*WHAT IS REQUIRED*. Each line of the records that includes "Arguments" should be found and copied.

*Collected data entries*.
◆ ◆ ◆ ◆

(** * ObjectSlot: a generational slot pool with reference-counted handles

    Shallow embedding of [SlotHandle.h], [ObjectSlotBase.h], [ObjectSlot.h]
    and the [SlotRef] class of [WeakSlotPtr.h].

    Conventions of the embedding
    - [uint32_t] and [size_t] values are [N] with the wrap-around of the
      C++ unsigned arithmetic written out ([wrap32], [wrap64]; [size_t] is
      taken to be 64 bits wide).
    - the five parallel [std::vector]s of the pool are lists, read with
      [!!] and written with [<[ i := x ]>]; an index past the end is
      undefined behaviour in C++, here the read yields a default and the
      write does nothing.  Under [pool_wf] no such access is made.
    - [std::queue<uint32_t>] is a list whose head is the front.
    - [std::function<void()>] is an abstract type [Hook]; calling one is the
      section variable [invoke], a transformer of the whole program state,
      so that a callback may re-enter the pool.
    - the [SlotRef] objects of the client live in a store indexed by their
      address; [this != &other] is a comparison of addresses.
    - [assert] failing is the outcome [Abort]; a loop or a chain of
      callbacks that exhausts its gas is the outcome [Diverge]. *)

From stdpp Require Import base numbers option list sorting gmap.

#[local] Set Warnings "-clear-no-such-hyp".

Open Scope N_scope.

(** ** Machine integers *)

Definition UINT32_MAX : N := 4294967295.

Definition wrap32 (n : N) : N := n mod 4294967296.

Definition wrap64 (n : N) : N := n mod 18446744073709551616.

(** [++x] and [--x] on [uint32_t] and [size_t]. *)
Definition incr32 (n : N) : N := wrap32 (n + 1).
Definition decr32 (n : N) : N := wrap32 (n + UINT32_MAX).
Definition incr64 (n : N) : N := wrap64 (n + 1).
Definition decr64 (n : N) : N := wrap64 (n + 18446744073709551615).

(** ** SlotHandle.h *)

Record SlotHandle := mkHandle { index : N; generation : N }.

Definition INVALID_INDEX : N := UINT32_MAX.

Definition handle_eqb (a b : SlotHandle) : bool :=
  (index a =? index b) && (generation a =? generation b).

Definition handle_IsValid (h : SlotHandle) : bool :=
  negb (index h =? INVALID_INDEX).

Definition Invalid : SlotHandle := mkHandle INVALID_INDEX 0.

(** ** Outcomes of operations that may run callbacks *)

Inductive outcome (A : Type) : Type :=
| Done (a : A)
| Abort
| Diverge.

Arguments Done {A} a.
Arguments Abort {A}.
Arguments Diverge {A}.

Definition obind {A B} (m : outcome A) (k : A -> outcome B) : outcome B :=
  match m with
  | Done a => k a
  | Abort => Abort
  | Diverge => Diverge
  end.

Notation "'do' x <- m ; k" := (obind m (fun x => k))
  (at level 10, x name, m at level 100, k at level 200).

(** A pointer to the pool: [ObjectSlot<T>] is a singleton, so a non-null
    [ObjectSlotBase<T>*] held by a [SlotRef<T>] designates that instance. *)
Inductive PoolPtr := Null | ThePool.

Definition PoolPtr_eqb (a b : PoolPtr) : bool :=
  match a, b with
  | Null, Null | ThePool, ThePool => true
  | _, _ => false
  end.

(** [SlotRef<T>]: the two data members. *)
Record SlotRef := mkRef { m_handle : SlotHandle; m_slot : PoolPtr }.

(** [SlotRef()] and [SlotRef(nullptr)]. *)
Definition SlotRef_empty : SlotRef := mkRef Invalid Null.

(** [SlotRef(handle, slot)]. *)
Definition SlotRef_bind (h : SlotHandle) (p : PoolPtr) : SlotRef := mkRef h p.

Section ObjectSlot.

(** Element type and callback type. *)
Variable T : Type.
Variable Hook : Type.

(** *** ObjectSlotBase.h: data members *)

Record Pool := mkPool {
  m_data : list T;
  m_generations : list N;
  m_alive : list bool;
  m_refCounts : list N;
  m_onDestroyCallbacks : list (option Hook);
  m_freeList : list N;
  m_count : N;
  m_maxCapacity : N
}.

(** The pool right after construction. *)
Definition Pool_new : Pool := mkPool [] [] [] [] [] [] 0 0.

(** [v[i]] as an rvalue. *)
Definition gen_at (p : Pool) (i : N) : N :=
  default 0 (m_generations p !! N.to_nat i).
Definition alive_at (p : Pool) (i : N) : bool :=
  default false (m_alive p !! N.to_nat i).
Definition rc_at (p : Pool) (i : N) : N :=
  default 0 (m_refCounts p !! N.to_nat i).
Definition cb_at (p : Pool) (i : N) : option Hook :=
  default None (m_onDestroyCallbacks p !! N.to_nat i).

◆ ◆ ◆ ◆

*RESPONSE TO THIS TASK*.
Arguments Done {A} a.
Arguments Abort {A}.
Arguments Diverge {A}.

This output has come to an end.